Outsourcing, un modelo de negocio en auge


En el entorno socioeconómico cada vez más competitivo de los últimos años, muchas empresas se han visto obligadas a adaptarse a nuevos modelos de organización empresarial para ofrecer sus servicios con menores costes y poder reaccionar rápido a los cambios del mercado; y la banca no ha sido una excepción. Con ello, la tecnología ha tenido un papel muy importante para conseguir esta adecuación al nuevo funcionamiento de las empresas. En el caso del sector bancario, ha cambiado la manera cómo la gente interactúa con su entidad y la forma en que la entidad gestiona y maneja sus cuentas.

Por este motivo, los departamentos de Tecnologías de la Información (TI) han tenido que adoptar nuevas funciones y dar soporte a nuevos servicios, y todo esto, para lograr una reducción de costes. En este sentido, hemos observado que una de las principales estrategias para conseguirlo ha sido externalizar los servicios relacionados con el desarrollo, gestión y mantenimiento de sistemas.

Estos procesos de externalización permiten a las grandes compañías liberar recursos humanos y materiales muy valiosos para centrarse en lo que realmente constituye su núcleo de negocio. Una buena gestión de outsourcing permite a la empresa adaptar su infraestructura a cambios tecnológicos presentes y futuros, permitiendo además reaccionar con mucha más agilidad a los cambios inesperados del entorno, el servicio a los clientes y la gestión de proveedores.

Si se plantea desde un punto de vista estratégico y con una adecuada elección de proveedores, el proceso de outsourcing disminuye los costes fijo a largo plazo, contribuye a  mejorar la flexibilidad de la organización y permite a la empresa centrarse en la gestión del talento, desviar recursos hacia áreas clave para su negocio y redefinir la empresa en momentos de cambio.

Sectores con un importante peso y cuyos orígenes no están relacionados necesariamente con la tecnología, como la banca o los seguros, cada vez están más ligados a procesos tecnológicos que son claves para su estrategia de negocio.
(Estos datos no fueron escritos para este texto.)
Lemma DefaultIsAuthorized_claim_header_witness :
  exists r', DefaultIsAuthorized pem_fixture range_fixture mw_fixture clk_fixture
               (req_cookie session_cookie_fixture) = Ret (true, r') /\
    req_header r' !! CanonicalMIMEHeaderKey ("X-Saml-" +:+ "uid") = Some ["alice@example.com"].
Proof.
  apply (DefaultIsAuthorized_claim_header pem_fixture range_fixture range_fixture_perm mw_fixture clk_fixture _ "secret"
           session_cookie_fixture "uid" "alice@example.com" session_parsed);
    [reflexivity|reflexivity|apply session_parsed_accepts|reflexivity|vm_compute; reflexivity|].
  intros n c Hn _. rewrite session_parsed_claims, !lookup_insert, lookup_empty in Hn.
  repeat case_decide; congruence.
Defined.

Lemma RequireAccountMiddleware_redirect_witness :
  exists rs,
    (forall now, exists sig,
       Parse rs (secret_keyfunc pem_fixture sp_fixture) now =
       Ret (Ok (mkToken (Jwt.Header (New (SM_HMAC SHA256)))
                        (<["uri" := JString "/protected?x=1"]> ∅) (SM_HMAC SHA256) sig))) /\
    RequireAccountMiddleware pem_fixture url_fixture range_fixture mw_fixture clk_fixture ok_handler req_anon =
      Ret [Redirect ("https://idp/sso?RelayState=" +:+ rs) StatusFound].
Proof.
  apply (RequireAccountMiddleware_redirect pem_fixture url_fixture range_fixture mw_fixture clk_fixture
           ok_handler req_anon req_anon "secret" "/saml/acs");
    vm_compute; try reflexivity; congruence.
Defined.

Lemma RequireAccountMiddleware_acs_loop_witness :
  exists rs,
    RequireAccountMiddleware pem_fixture url_fixture range_fixture mw_fixture clk_fixture ok_handler
      (req_acs None) =
      match MakeRedirectAuthenticationRequest sp_fixture rs with
      | Err msg => Ret [HttpError msg StatusInternalServerError]
      | Ok _ => Panic wrap_panic
      end.
Proof.
  apply (RequireAccountMiddleware_acs_loop pem_fixture url_fixture range_fixture mw_fixture clk_fixture
           ok_handler (req_acs None) (req_acs None) "secret" "/saml/acs");
    vm_compute; reflexivity.
Defined.

Lemma ServeHTTP_forged_relay_state_witness :
  ServeHTTP pem_fixture url_fixture mw_fixture clk_fixture (req_acs (Some "forged")) =
    Ret [HttpError "Forbidden" 403].
Proof.
  apply (ServeHTTP_forged_relay_state pem_fixture url_fixture mw_fixture clk_fixture _
           [mkAttribute "uid" "urn:oid:0.9.2342.19200300.100.1.1" "alice@example.com"]
           "secret" "/saml/metadata" "/saml/acs");
    [reflexivity|reflexivity|reflexivity|vm_compute; congruence|reflexivity|reflexivity|
     reflexivity|vm_compute; congruence|].
  intros t Ha. apply (Parse_Accepts _ (fun _ => Ret (Ok "secret"))) in Ha; [|done].
  vm_compute in Ha. discriminate.
Defined.

Lemma ServeHTTP_routes_witness :
  (req_path req_anon = "/saml/metadata" ->
   ServeHTTP pem_fixture url_fixture mw_fixture clk_fixture req_anon = Ret [WriteBody "<md/>"]) /\
  (forall e, req_path req_anon <> "/saml/metadata" -> req_path req_anon = "/saml/acs" ->
     ParseResponse sp_fixture req_anon "" = Err e ->
     ServeHTTP pem_fixture url_fixture mw_fixture clk_fixture req_anon =
       Ret (response_log e ++ [HttpError "Forbidden" 403])) /\
  (req_path req_anon <> "/saml/metadata" -> req_path req_anon <> "/saml/acs" ->
   ServeHTTP pem_fixture url_fixture mw_fixture clk_fixture req_anon =
     Ret [HttpError "404 page not found" 404]).
Proof.
  exact (ServeHTTP_routes pem_fixture url_fixture mw_fixture clk_fixture req_anon
           "/saml/metadata" "/saml/acs" eq_refl eq_refl).
Defined.

Lemma RequireAccountMiddleware_nil_key_witness :
  RequireAccountMiddleware pem_fixture url_fixture range_fixture mw_badkey clk_fixture ok_handler req_anon =
    Panic nil_dereference.
Proof.
  apply (RequireAccountMiddleware_nil_key pem_fixture url_fixture range_fixture mw_badkey clk_fixture
           ok_handler req_anon req_anon); vm_compute; reflexivity.
Defined.

Lemma set_claim_headers_order_independent_witness :
  set_claim_headers [("uid", JString "alice"); ("exp", JNumber 4600)] ∅ =
  set_claim_headers [("exp", JNumber 4600); ("uid", JString "alice")] ∅.
Proof.
  apply set_claim_headers_order_independent; [apply Permutation_swap|].
  intros n1 n2 c1 c2 H1 H2 _.
  destruct H1 as [H1|[H1|[]]]; destruct H2 as [H2|[H2|[]]]; congruence.
Defined.

(** ** Flows *)

Lemma relay_state_is_session_token_witness :
  exists rs,
    RequireAccountMiddleware pem_fixture url_fixture range_fixture mw_fixture clk_fixture ok_handler req_anon =
      Ret [Redirect ("https://idp/sso?RelayState=" +:+ rs) StatusFound] /\
    forall clk' handler' r2,
      Cookie r2 cookieName = Some rs -> has_x_saml_header (req_header r2) = false ->
      RequireAccountMiddleware pem_fixture url_fixture range_fixture mw_fixture clk' handler' r2 =
        handler' (set_req_header r2 (Header_Set (req_header r2) "X-Saml-uri" "/protected?x=1")).
Proof.
  apply (relay_state_is_session_token pem_fixture url_fixture range_fixture range_fixture_perm mw_fixture clk_fixture ok_handler
           req_anon req_anon "secret" "/saml/acs");
    vm_compute; try reflexivity; congruence.
Defined.

Lemma login_session_witness :
  exists s,
    ServeHTTP pem_fixture url_fixture mw_fixture clk_fixture (req_acs None) =
      Ret [SetCookie (session_cookie s); Redirect "/" StatusFound] /\
    forall clk' handler r2,
      Cookie r2 cookieName = Some s -> has_x_saml_header (req_header r2) = false ->
      ((jwt_now clk' <= 4600)%Z ->
       RequireAccountMiddleware pem_fixture url_fixture range_fixture mw_fixture clk' handler r2 =
         handler (set_req_header r2 (set_claim_headers
                    (range_fixture (session_claims [mkAttribute "uid"
                       "urn:oid:0.9.2342.19200300.100.1.1" "alice@example.com"] 4600))
                    (req_header r2)))) /\
      ((4600 < jwt_now clk')%Z ->
       DefaultIsAuthorized pem_fixture range_fixture mw_fixture clk' r2 = Ret (false, r2)).
Proof.
  apply (login_session pem_fixture url_fixture range_fixture mw_fixture clk_fixture (req_acs None)
           [mkAttribute "uid" "urn:oid:0.9.2342.19200300.100.1.1" "alice@example.com"]
           "secret" "/saml/metadata" "/saml/acs" "/");
    [reflexivity|reflexivity|reflexivity|vm_compute; congruence|reflexivity|reflexivity|
     reflexivity|reflexivity| |repeat constructor].
  left. split; reflexivity.
Defined.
El comercio electrónico, la atención al cliente y las operaciones a través del móvil o Internet son actividades muy demandadas y que siguen en constante crecimiento. Por otra parte, estos sectores están experimentando una intensa concentración a nivel internacional. Los procesos de fusión o adquisición de empresas requieren de la integración de diversos sistemas informáticos y procesos, así como la adaptación a complejas regulaciones y normativas internacionales. La labor de externalización por parte de empresas como GFT, con amplia experiencia y que actúa a  nivel internacional, es vital en estos casos.

Como caso práctico, uno de los últimos proyectos de externalización que hemos llevado a cabo ha consistido en hacernos cargo del mantenimiento y desarrollo de la mayor parte de las aplicaciones de TI de Deutsche Bank en España. Desde GFT nos hemos responsabilizado de las aplicaciones de tramitación de pagos, la banca online, la gestión de tarjetas de crédito, las operaciones de valores, entre otros. Estas acciones tienen el soporte de nuestro personal, que cuenta con una sólida experiencia en  proyectos para clientes españoles, alemanes o británicos en nuestros centros de desarrollo repartidos en España y Brasil. Esta combinación nos permite dar el servicio que el cliente necesita a un coste competitivo.